§ **YOUR INSTRUCTIONS**
Give back an exact copy of the lines in the records below, from the line that has "pose proof (all_below_spec" through the line that has "Proof. intros H. destruct", and nothing besides.
==============================
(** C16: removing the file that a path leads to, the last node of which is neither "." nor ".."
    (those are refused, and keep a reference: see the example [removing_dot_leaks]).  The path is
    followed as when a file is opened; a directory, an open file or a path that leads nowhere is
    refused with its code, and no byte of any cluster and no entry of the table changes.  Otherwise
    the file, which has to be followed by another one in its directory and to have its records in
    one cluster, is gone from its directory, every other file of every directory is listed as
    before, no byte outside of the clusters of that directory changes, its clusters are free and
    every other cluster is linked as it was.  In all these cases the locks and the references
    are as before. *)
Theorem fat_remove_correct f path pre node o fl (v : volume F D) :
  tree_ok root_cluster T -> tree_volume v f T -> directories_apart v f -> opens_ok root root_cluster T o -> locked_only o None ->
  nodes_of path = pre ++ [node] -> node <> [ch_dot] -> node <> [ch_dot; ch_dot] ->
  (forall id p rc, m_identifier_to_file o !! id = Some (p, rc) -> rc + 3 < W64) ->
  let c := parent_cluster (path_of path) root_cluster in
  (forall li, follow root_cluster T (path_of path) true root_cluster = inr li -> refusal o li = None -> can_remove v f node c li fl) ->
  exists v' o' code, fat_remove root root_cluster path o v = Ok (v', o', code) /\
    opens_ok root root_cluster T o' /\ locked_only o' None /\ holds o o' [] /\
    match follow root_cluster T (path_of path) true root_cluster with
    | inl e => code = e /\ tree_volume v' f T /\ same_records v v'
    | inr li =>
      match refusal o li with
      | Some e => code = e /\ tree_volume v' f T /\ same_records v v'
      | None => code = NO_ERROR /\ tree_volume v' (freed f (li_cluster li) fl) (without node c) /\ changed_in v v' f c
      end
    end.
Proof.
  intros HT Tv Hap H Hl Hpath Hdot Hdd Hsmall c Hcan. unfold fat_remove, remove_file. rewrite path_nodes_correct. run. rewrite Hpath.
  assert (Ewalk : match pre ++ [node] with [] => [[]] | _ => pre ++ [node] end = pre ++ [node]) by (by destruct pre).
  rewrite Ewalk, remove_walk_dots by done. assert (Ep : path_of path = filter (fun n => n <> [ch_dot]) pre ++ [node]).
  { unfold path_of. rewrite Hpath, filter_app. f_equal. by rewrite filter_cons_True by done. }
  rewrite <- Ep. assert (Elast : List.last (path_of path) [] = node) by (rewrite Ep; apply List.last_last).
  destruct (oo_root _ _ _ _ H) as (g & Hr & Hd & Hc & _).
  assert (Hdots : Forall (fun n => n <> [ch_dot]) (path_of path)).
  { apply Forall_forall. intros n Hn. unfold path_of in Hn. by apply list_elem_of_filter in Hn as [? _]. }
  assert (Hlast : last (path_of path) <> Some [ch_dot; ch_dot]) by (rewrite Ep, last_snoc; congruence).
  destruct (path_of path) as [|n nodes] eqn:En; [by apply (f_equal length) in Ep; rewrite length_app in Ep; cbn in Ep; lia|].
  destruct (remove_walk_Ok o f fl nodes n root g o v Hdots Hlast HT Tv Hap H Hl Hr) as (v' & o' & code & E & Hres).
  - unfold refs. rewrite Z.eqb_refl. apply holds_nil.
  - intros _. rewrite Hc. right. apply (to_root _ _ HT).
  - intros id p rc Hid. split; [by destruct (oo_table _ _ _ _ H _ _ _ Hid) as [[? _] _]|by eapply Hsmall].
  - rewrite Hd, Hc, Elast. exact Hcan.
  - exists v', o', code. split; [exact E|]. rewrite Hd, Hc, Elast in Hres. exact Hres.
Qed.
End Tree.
==============================
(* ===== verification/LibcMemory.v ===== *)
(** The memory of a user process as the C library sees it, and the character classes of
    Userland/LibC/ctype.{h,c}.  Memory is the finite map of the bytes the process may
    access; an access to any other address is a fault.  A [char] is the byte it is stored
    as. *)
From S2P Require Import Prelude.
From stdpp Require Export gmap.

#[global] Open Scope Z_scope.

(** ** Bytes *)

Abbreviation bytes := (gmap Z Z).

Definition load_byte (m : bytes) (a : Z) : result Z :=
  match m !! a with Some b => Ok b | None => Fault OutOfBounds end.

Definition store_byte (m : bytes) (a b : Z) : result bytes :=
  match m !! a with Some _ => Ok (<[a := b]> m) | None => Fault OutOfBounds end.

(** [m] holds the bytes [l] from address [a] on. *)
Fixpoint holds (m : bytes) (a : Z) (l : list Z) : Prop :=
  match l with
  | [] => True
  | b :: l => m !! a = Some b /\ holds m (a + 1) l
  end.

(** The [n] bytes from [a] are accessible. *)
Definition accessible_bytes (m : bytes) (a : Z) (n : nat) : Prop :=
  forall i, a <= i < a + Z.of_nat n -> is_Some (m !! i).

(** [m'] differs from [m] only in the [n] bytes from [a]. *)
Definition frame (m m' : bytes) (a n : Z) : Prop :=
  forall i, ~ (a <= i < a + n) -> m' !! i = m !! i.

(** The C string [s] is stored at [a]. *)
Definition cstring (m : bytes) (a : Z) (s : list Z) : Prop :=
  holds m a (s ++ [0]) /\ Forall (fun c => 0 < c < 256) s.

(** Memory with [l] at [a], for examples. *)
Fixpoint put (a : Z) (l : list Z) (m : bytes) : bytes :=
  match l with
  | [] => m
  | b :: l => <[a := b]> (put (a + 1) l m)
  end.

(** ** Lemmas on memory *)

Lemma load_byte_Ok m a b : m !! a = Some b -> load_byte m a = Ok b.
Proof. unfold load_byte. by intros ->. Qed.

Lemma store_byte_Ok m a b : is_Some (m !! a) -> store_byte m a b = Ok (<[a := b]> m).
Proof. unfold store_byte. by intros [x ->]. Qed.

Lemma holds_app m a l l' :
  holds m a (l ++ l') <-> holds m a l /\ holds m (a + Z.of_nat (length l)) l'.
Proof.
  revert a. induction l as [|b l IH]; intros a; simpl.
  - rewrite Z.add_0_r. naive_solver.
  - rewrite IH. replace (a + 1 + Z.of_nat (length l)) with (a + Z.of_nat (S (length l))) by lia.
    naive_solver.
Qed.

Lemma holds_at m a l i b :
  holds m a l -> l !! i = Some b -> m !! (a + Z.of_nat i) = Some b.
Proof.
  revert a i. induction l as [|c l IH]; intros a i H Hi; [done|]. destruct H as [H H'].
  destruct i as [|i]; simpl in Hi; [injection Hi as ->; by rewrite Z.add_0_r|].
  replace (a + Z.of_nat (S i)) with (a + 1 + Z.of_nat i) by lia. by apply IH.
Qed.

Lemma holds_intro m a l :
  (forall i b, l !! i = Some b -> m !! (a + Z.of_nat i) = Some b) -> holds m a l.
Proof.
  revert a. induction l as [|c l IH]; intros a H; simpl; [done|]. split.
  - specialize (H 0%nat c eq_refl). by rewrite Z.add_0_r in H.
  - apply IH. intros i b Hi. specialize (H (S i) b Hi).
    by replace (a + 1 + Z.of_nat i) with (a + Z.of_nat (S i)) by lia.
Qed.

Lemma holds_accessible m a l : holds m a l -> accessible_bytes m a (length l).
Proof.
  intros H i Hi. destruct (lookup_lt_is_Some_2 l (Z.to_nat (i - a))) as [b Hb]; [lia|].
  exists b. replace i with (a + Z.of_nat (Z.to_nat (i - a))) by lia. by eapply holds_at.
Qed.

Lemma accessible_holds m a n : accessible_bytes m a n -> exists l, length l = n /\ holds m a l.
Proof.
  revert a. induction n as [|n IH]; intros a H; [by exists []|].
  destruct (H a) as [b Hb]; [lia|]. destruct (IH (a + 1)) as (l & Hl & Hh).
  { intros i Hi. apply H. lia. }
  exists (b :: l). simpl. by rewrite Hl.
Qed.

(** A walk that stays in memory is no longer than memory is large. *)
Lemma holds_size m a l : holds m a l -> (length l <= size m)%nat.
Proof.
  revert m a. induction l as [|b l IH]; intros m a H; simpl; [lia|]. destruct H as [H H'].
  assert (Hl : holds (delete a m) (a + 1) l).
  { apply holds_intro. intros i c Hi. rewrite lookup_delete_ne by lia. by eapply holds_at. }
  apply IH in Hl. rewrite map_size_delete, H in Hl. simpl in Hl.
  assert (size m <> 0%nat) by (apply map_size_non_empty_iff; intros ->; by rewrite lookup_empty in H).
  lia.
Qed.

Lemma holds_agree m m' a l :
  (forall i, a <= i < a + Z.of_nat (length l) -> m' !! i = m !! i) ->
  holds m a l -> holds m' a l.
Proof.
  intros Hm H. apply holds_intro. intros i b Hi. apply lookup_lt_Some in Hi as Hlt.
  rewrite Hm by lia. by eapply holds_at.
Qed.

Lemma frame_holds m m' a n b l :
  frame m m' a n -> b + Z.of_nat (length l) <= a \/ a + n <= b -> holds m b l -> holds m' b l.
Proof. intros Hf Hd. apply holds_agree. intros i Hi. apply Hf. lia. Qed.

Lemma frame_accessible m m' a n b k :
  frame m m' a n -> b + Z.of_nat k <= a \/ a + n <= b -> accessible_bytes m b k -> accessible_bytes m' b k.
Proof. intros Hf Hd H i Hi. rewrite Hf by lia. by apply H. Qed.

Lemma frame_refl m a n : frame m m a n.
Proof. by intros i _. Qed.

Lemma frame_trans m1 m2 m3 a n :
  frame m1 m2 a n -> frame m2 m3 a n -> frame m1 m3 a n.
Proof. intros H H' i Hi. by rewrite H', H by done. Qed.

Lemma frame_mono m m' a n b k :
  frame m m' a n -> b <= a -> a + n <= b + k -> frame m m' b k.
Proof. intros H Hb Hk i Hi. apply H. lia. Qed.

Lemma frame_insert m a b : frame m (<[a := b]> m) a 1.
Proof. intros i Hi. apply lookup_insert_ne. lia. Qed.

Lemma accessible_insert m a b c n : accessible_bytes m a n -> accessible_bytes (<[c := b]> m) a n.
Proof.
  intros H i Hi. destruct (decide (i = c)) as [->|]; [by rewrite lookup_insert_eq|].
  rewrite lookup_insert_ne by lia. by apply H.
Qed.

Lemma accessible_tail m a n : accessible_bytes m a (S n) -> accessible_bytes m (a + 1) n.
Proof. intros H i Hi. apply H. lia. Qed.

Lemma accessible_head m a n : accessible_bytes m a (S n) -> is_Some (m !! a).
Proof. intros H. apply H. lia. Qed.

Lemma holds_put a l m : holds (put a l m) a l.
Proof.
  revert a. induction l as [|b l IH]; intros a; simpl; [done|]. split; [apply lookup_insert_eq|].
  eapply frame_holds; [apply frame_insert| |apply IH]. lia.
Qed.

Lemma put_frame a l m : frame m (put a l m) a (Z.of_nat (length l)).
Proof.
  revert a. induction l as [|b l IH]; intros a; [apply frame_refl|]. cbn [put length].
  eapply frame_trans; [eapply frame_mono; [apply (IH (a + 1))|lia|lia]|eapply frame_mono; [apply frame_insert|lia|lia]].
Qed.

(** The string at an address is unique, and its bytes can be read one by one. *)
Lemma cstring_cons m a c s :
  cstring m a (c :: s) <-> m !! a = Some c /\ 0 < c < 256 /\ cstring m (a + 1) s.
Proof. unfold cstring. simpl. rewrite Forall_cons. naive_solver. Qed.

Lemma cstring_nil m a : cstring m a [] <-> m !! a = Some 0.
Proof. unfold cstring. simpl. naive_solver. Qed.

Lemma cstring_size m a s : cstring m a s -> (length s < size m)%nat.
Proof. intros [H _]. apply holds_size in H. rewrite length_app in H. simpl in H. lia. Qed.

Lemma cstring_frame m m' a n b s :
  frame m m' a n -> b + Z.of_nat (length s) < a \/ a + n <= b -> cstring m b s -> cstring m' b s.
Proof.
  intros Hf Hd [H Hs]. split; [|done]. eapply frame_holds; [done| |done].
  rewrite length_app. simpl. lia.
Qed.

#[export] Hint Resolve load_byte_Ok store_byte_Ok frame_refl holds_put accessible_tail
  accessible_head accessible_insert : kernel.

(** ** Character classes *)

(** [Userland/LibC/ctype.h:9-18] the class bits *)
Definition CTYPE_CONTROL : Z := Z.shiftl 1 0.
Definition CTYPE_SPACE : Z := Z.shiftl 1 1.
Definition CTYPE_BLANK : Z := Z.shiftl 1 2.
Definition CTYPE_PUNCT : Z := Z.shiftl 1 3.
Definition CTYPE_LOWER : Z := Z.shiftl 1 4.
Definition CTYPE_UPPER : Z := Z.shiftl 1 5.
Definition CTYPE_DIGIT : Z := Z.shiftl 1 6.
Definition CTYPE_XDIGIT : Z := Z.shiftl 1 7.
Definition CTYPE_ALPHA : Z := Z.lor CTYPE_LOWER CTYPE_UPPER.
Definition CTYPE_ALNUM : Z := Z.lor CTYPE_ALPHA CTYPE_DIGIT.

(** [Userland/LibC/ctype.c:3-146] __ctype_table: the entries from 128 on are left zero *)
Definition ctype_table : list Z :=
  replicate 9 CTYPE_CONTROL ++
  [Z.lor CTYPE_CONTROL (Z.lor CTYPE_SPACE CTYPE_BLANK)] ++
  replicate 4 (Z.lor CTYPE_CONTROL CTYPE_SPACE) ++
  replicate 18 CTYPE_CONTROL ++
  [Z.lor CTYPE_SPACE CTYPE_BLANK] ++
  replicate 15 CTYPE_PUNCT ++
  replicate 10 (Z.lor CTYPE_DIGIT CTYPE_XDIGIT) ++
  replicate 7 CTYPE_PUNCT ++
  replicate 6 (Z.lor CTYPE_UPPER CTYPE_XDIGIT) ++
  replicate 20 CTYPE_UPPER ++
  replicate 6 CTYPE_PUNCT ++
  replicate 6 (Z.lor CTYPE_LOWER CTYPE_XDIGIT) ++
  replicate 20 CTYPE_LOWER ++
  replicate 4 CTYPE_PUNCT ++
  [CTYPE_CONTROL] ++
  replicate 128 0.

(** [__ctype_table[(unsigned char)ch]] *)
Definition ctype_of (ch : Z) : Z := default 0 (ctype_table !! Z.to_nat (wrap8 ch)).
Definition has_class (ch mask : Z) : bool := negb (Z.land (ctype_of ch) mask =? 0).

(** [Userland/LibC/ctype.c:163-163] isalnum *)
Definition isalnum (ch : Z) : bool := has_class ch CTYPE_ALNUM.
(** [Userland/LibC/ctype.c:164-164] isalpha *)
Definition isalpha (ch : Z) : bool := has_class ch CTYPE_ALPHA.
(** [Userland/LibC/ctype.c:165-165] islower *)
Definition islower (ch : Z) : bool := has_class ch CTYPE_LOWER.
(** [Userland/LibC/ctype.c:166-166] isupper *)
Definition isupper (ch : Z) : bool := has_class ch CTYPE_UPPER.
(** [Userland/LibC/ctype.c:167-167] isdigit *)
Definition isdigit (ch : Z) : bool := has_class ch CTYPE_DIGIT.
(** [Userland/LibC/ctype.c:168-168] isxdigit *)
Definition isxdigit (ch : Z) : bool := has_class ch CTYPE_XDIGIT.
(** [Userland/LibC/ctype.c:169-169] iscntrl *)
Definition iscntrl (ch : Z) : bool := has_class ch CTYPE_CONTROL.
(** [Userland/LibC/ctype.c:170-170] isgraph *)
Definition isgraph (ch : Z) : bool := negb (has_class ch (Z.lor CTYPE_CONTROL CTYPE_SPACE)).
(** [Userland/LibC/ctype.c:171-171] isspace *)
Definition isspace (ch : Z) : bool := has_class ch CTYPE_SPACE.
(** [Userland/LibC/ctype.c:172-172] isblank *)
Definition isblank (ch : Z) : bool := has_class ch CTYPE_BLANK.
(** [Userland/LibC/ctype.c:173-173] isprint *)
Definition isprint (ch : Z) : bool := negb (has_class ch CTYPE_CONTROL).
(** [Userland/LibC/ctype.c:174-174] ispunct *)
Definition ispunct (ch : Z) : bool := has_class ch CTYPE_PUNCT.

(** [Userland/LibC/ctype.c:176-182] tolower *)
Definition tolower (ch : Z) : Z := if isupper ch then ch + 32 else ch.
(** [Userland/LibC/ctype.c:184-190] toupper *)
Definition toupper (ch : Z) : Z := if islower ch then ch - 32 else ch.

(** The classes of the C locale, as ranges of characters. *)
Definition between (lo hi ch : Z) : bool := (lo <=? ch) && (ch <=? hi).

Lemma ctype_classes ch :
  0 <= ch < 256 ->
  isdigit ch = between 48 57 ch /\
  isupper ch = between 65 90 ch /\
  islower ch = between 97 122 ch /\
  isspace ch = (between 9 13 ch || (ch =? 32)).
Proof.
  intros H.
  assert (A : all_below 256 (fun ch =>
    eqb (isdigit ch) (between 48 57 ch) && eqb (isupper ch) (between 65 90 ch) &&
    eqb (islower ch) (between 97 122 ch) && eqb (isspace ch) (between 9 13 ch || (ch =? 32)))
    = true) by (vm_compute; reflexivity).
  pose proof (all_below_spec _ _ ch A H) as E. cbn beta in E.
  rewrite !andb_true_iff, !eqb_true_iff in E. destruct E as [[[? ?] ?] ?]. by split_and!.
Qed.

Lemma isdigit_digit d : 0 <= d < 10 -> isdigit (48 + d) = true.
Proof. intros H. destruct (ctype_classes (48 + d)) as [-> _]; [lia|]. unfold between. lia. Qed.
==============================
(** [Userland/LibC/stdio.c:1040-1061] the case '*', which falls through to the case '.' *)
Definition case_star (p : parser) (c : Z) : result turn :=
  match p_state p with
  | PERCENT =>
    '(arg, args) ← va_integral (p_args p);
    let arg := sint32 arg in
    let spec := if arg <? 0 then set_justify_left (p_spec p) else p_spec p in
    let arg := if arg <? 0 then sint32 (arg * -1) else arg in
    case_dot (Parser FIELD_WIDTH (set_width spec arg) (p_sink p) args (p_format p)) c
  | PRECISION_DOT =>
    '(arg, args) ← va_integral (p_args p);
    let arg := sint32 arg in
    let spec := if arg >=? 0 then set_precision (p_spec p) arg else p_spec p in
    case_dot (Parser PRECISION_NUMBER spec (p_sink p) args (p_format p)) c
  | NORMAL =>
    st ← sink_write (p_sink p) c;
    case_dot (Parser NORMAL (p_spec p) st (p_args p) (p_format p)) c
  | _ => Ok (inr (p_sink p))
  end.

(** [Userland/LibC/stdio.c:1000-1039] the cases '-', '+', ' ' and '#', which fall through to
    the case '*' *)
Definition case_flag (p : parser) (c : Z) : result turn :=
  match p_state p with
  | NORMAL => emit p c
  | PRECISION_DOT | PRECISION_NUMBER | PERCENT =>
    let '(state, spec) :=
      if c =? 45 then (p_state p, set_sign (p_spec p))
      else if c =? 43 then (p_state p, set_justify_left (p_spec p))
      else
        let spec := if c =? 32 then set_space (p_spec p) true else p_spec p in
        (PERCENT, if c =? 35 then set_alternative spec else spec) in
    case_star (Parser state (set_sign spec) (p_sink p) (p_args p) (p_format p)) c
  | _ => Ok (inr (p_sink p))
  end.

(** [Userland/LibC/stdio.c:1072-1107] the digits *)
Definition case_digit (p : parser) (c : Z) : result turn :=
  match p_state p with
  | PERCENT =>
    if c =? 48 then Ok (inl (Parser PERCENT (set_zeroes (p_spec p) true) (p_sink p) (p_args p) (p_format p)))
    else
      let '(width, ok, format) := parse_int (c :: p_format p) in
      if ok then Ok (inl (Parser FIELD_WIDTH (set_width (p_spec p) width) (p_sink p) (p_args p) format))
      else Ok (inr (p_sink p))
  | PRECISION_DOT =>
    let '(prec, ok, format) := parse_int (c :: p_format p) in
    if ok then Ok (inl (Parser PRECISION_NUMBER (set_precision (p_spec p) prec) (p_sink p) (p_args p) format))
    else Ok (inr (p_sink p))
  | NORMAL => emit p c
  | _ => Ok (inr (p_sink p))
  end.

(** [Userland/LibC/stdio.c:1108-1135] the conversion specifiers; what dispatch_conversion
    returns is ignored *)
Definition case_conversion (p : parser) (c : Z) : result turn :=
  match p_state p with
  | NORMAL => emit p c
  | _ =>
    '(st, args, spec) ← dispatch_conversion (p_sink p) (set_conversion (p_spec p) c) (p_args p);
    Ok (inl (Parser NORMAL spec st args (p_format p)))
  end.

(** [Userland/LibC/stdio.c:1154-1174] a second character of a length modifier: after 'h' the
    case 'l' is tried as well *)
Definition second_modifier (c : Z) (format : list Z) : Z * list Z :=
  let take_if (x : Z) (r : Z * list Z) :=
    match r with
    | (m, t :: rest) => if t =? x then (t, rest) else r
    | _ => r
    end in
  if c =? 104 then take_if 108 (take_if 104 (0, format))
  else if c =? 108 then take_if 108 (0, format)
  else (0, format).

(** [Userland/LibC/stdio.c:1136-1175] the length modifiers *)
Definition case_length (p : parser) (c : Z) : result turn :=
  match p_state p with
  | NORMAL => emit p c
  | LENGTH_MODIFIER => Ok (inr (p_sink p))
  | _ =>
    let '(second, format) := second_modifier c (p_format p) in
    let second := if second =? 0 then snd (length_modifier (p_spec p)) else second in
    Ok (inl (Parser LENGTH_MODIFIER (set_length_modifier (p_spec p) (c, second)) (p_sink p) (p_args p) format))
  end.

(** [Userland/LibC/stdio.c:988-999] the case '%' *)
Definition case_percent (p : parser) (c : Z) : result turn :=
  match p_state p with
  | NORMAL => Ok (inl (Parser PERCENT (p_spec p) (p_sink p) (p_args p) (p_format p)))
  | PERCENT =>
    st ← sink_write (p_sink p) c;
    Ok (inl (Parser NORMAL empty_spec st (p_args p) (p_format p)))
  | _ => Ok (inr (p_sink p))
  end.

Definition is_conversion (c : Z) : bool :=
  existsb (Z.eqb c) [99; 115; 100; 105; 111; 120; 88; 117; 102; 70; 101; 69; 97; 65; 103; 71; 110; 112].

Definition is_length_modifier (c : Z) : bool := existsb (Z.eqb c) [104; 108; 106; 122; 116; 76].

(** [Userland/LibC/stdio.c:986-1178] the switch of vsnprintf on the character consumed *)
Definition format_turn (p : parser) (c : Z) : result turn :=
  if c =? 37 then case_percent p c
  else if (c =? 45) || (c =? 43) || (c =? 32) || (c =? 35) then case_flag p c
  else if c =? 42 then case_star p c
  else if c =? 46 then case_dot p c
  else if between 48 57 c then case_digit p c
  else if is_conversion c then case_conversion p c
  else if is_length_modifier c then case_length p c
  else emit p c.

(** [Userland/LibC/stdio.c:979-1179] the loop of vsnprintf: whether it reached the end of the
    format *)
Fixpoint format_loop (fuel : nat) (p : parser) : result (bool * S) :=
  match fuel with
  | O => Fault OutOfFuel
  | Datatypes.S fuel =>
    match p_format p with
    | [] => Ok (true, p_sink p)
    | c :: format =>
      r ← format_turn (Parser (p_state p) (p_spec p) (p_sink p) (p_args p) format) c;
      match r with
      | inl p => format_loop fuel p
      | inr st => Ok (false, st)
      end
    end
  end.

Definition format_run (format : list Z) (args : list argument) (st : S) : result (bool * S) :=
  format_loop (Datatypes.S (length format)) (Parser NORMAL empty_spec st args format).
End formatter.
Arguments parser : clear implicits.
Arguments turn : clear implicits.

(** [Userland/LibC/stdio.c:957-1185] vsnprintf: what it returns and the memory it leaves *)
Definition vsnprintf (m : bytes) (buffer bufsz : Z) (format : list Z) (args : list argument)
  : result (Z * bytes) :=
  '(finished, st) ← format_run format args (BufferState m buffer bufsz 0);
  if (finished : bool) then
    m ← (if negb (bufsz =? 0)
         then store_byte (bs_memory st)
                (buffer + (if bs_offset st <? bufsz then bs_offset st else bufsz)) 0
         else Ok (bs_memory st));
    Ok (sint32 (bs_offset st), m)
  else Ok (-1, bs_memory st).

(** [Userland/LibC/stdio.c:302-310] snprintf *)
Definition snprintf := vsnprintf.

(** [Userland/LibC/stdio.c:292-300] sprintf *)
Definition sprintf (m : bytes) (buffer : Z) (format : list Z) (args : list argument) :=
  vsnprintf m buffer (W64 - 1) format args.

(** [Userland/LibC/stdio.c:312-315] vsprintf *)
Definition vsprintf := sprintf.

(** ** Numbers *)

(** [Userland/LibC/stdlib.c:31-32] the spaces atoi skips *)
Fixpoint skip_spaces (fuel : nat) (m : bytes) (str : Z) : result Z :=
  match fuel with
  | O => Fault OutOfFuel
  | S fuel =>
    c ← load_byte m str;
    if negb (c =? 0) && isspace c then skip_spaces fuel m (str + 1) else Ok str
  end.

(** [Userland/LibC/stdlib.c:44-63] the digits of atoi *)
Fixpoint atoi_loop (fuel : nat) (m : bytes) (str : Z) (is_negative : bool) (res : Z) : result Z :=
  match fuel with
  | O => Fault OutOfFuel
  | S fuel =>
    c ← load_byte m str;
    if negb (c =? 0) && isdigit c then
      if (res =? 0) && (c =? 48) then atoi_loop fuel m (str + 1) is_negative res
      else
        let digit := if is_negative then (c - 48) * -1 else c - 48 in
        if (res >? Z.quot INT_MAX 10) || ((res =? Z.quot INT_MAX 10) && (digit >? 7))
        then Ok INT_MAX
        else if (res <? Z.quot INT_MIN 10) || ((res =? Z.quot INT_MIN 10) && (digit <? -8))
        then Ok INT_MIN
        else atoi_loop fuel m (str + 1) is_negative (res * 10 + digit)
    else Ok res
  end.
==============================
§ **SOLUTION TO THIS EXERCISE**
  pose proof (all_below_spec _ _ ch A H) as E. cbn beta in E.
  rewrite !andb_true_iff, !eqb_true_iff in E. destruct E as [[[? ?] ?] ?]. by split_and!.
Qed.

Lemma isdigit_digit d : 0 <= d < 10 -> isdigit (48 + d) = true.
Proof. intros H. destruct (ctype_classes (48 + d)) as [-> _]; [lia|]. unfold between. lia. Qed.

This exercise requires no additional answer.